1988 yılında Selman Rüşdi isminde biri
Peygamberimize ve eşlerine hakaretlerle dolu “Şeytan Ayetleri” isminde bir
roman yayınlamış bunun üzerine İran devriminin lideri Humeyni, Müslüman asıllı
ve İngiltere vatandaşı söz konusu kişinin öldürülmesine fetva vermişti. O
günden beri Rüşdi öldürülmedi ama ortalıkta rahat dolaşamaz oldu.

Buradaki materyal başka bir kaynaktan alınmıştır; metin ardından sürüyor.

Lemma pymax_nonneg (b : Q) : 0 <= pymax 0 b.
Proof. rewrite pymax_Qmax. apply Q.le_max_l. Qed.

Lemma pymax_nonpos (b : Q) : b <= 0 -> pymax 0 b = 0%Q.
Proof.
  intros H. unfold pymax. apply Qle_bool_iff in H. now rewrite H.
Qed.

Lemma int_too_large_false_iff (n : Z) :
  int_too_large n = false <-> (Z.abs n < float_overflow_bound)%Z.
Proof. unfold int_too_large. apply Z.leb_gt. Qed.

Lemma int_too_large_true_iff (n : Z) :
  int_too_large n = true <-> (float_overflow_bound <= Z.abs n)%Z.
Proof. unfold int_too_large. apply Z.leb_le. Qed.

Lemma float_max_lt_overflow_bound : (float_max < float_overflow_bound)%Z.
Proof. reflexivity. Qed.

Lemma exact_int_lt_overflow_bound : (2 ^ 53 < float_overflow_bound)%Z.
Proof. reflexivity. Qed.

Lemma rpo_score_finite (q : Q) (thr : Z) :
  thr <> 0%Z ->
  (Z.abs thr < float_overflow_bound)%Z ->
  rpo_score (Fin q) thr = Ok (pymax 0 (100 - (q / inject_Z thr) * 100)).
Proof.
  intros H Hb. unfold rpo_score.
  apply int_too_large_false_iff in Hb. rewrite Hb.
  destruct (Z.eqb_spec thr 0%Z) as [E|E]; [contradiction|reflexivity].
Qed.

(** With a threshold that does not convert to a float, every finite RPO
    makes the score computation raise. *)
Lemma rpo_score_overflow (q : Q) (thr : Z) :
  (float_overflow_bound <= Z.abs thr)%Z ->
  rpo_score (Fin q) thr = Raise OverflowError.
Proof.
  intros Hb. unfold rpo_score.
  apply int_too_large_true_iff in Hb. now rewrite Hb.
Qed.

(** ** Health score *)

(** C1. For finite RPOs [p], [r], any replication status record [s] and a
    threshold the division accepts (non-zero, and small enough to convert to
    a float), [calculate_backup_health_score] returns
    [postgres_score*0.4 + redis_score*0.3 + replication_score*0.3], each RPO
    score being [max(0, 100 - (rpo/threshold)*100)]; whenever the three
    scores are 100, 0 and 50 the result is 55. *)
Theorem health_score_weighted_sum (p r : Q) (s : replication_status) (thr : Z)
  (Hthr : thr <> 0%Z) (Hfloat : (Z.abs thr < float_overflow_bound)%Z) :
  exists v,
    calculate_backup_health_score (Fin p) (Fin r) s thr = Ok v /\
    v == spec_rpo_score p (inject_Z thr) * 0.4
         + spec_rpo_score r (inject_Z thr) * 0.3
         + replication_score s * 0.3 /\
    (spec_rpo_score p (inject_Z thr) == 100 ->
     spec_rpo_score r (inject_Z thr) == 0 ->
     replication_score s == 50 ->
     v == 55).
Proof.
  unfold calculate_backup_health_score, calculate_backup_health_score_body.
  rewrite !rpo_score_finite by assumption. cbn [bind try_except].
  eexists. split; [reflexivity|].
  unfold spec_rpo_score.
  assert (E : forall x, pymax 0 x == Qmax 0 x) by (intro; apply pymax_Qmax).
  split.
  - rewrite !E. reflexivity.
  - intros Hp Hr Hs. rewrite !E, Hp, Hr, Hs. reflexivity.
Qed.

Lemma health_score_weighted_sum_witness :
  60%Z <> 0%Z /\ (Z.abs 60 < float_overflow_bound)%Z /\
  exists v,
    calculate_backup_health_score (Fin 0) (Fin 60)
      {| status := "LAGGING"; lag_minutes := Fin 30;
         primary_backup_time := None; dr_backup_time := None |} 60 = Ok v /\
    v == 55.
Proof.
  split; [lia|]. split; [reflexivity|].
  destruct (health_score_weighted_sum 0 60
              {| status := "LAGGING"; lag_minutes := Fin 30;
                 primary_backup_time := None; dr_backup_time := None |} 60)
    as (v & Hv & _ & H55); [lia | reflexivity |].
  exists v. split; [exact Hv|].
  apply H55; vm_compute; reflexivity.
Defined.

(** ** The RPO monitors on missing data *)

Lemma try_except_returns {A} (body : comp A) (h : exn -> comp A) :
  (forall e, returns (h e)) -> returns (try_except body h).
Proof.
  intros Hh. destruct body as [a|e]; cbn.
  - now exists a.
  - apply Hh.
Qed.

Lemma find_completed_no_completed (rps : list recovery_point) :
  no_completed_backup rps = true ->
  find_completed rps = Ok None \/ exists e, find_completed rps = Raise e.
Proof.
  induction rps as [|rp rest IH]; cbn; intros H.
  - now left.
  - apply andb_true_iff in H as [Hrp Hrest].
    unfold is_completed in Hrp.
    destruct (Status rp) as [st|]; cbn.
    + apply negb_true_iff in Hrp. rewrite Hrp. now apply IH.
    + right. eexists. reflexivity.
Qed.

Lemma find_latest_available_no_available (snaps : list snapshot) :
  no_available_snapshot snaps = true ->
  forall acc,
    find_latest_available snaps acc = Ok acc \/
    exists e, find_latest_available snaps acc = Raise e.
Proof.
  induction snaps as [|s rest IH]; cbn; intros H acc.
  - now left.
  - apply andb_true_iff in H as [Hs Hrest].
    unfold is_available in Hs.
    destruct (SnapshotStatus s) as [st|]; cbn.
    + apply negb_true_iff in Hs. rewrite Hs. now apply IH.
    + right. eexists. reflexivity.
Qed.

Lemma postgresql_rpo_no_completed (rps : list recovery_point) (now : datetime) :
  no_completed_backup rps = true ->
  monitor_postgresql_rpo (listing rps) now = Ok Inf.
Proof.
  intros H. unfold monitor_postgresql_rpo, monitor_postgresql_rpo_body, listing.
  cbn [bind getitem RecoveryPoints].
  destruct rps as [|rp rest]; [reflexivity|].
  destruct (find_completed_no_completed _ H) as [E|[e E]]; rewrite E; reflexivity.
Qed.

Lemma redis_rpo_no_available (snaps : list snapshot) (now : datetime) :
  no_available_snapshot snaps = true ->
  monitor_redis_rpo (snapshot_listing snaps) now = Ok Inf.
Proof.
  intros H. unfold monitor_redis_rpo, monitor_redis_rpo_body, snapshot_listing.
  cbn [bind getitem Snapshots].
  destruct snaps as [|s rest]; [reflexivity|].
  destruct (find_latest_available_no_available _ H None) as [E|[e E]];
    rewrite E; reflexivity.
Qed.

(** C2. When the snapshot set holds no completed backup (it is empty, or no
    element has status COMPLETED; for Redis: none is available) the RPO
    monitor returns [+inf], and the per-resource score that
    [calculate_backup_health_score] computes from it is exactly 0 for every
    threshold. *)
Theorem missing_backup_rpo_inf_score_zero
  (rps : list recovery_point) (snaps : list snapshot) (now : datetime)
  (rpo_threshold : Z) (s : replication_status)
  (Hpg : no_completed_backup rps = true)
  (Hredis : no_available_snapshot snaps = true) :
  monitor_postgresql_rpo (listing rps) now = Ok Inf /\
  monitor_redis_rpo (snapshot_listing snaps) now = Ok Inf /\
  (rpo <- monitor_postgresql_rpo (listing rps) now ;; rpo_score rpo rpo_threshold) = Ok 0 /\
  (rpo <- monitor_redis_rpo (snapshot_listing snaps) now ;; rpo_score rpo rpo_threshold) = Ok 0 /\
  calculate_backup_health_score Inf Inf s rpo_threshold
    = Ok (0 * 0.4 + 0 * 0.3 + replication_score s * 0.3).
Proof.
  rewrite (postgresql_rpo_no_completed rps now Hpg).
  rewrite (redis_rpo_no_available snaps now Hredis).
  repeat split; reflexivity.
Qed.

Lemma missing_backup_rpo_inf_score_zero_witness :
  monitor_postgresql_rpo
    (listing [ {| Status := Some "FAILED"; CreationDate := Some 0%Z |};
               {| Status := Some "EXPIRED"; CreationDate := Some 5%Z |} ]) 100 = Ok Inf /\
  monitor_redis_rpo (snapshot_listing []) 100 = Ok Inf.
Proof.
  destruct (missing_backup_rpo_inf_score_zero
              [ {| Status := Some "FAILED"; CreationDate := Some 0%Z |};
                {| Status := Some "EXPIRED"; CreationDate := Some 5%Z |} ]
              [] 100 60 (failure_status "ERROR"))
    as (Hp & Hr & _); [reflexivity | reflexivity |].
  split; [exact Hp | exact Hr].
Defined.

(** C7. The monitors never propagate an exception: each always returns a
    value; whenever the probe raised, the response was garbled (the body
    raised) or the backups are absent, the RPO monitors return [+inf] and the
    replication monitor returns a status record whose lag is [+inf]. *)
Theorem monitors_never_raise
  (pg_call : comp backup_response) (redis_call : comp snapshots_response)
  (primary_call dr_call : comp backup_response) (now : datetime) :
  (returns (monitor_postgresql_rpo pg_call now) /\
   ((exists e, monitor_postgresql_rpo_body pg_call now = Raise e) ->
    monitor_postgresql_rpo pg_call now = Ok Inf) /\
   ((exists e, pg_call = Raise e) \/ pg_call = listing [] ->
    monitor_postgresql_rpo pg_call now = Ok Inf)) /\
  (returns (monitor_redis_rpo redis_call now) /\
   ((exists e, monitor_redis_rpo_body redis_call now = Raise e) ->
    monitor_redis_rpo redis_call now = Ok Inf) /\
   ((exists e, redis_call = Raise e) \/ redis_call = snapshot_listing [] ->
    monitor_redis_rpo redis_call now = Ok Inf)) /\
  (returns (monitor_cross_region_replication primary_call dr_call) /\
   ((exists e, monitor_cross_region_replication_body primary_call dr_call = Raise e) ->
    monitor_cross_region_replication primary_call dr_call
      = Ok (failure_status "ERROR")) /\
   ((exists e, primary_call = Raise e) \/ (exists e, dr_call = Raise e) ->
    monitor_cross_region_replication primary_call dr_call
      = Ok (failure_status "ERROR")) /\
   (primary_call = listing [] \/ dr_call = listing [] ->
    exists s, monitor_cross_region_replication primary_call dr_call = Ok s /\
              lag_minutes s = Inf)).
Proof.
  repeat split.
  - apply try_except_returns. intros _. now exists Inf.
  - intros [e E]. unfold monitor_postgresql_rpo. now rewrite E.
  - intros [[e ->] | ->]; reflexivity.
  - apply try_except_returns. intros _. now exists Inf.
  - intros [e E]. unfold monitor_redis_rpo. now rewrite E.
  - intros [[e ->] | ->]; reflexivity.
  - apply try_except_returns. intros _. now eexists.
  - intros [e E]. unfold monitor_cross_region_replication. now rewrite E.
  - intros [[e ->] | [e ->]]; [reflexivity|].
    destruct primary_call; reflexivity.
  - intros [-> | ->].
    + destruct dr_call as [resp|e]; eexists; split; reflexivity.
    + destruct primary_call as [[[[|p ps]|]]|e]; eexists; split; reflexivity.
Qed.

Lemma monitors_never_raise_witness :
  monitor_postgresql_rpo (Raise (ClientError "AccessDenied")) 0 = Ok Inf /\
  monitor_redis_rpo (snapshot_listing []) 0 = Ok Inf /\
  monitor_cross_region_replication (listing []) (Raise (ClientError "Timeout"))
    = Ok (failure_status "ERROR").
Proof.
  destruct (monitors_never_raise
              (Raise (ClientError "AccessDenied")) (snapshot_listing [])
              (listing []) (Raise (ClientError "Timeout")) 0)
    as ((_ & _ & Hp) & (_ & _ & Hr) & (_ & _ & Hx & _)).
  split; [|split].
  - apply Hp. left. eexists. reflexivity.
  - apply Hr. right. reflexivity.
  - apply Hx. right. eexists. reflexivity.
Defined.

O yıllarda Müslüman âlim ve aydınlar konuyla
ilgili makaleler hatta müstakil kitaplar yazdılar. Humeyni’n fetvasını
destekleyenlerin dayanak olarak ileri sürdükleri dayanak, Peygamber dönemine
dair nakledilmiş rivayetler idi. Mesela öldürülenlerden biri –ki en çok
nakledilip üzerinde durulan- Ka’b b. el-Eşref isimli Yahudi’dir. Rivayetlerden
anladığımıza göre bu şahıs şair olup şiirleriyle Peygamber (s.a.v.) ile
Medine’li Müslüman kadınları aşağılamakta, ayrıca Bedir’de müşriklerin
yenilgiye uğramalarından sonra Mekke’ye gidip müşriklerin Müslümanlarla
savaşmaları için onları teşvik etmiştir. Bunun üzerine Peygamber (s.a.v.) bu
şahıstan rahatsızlık duyduğunu ve ondan kurtulmak istediğini beyan etmiştir.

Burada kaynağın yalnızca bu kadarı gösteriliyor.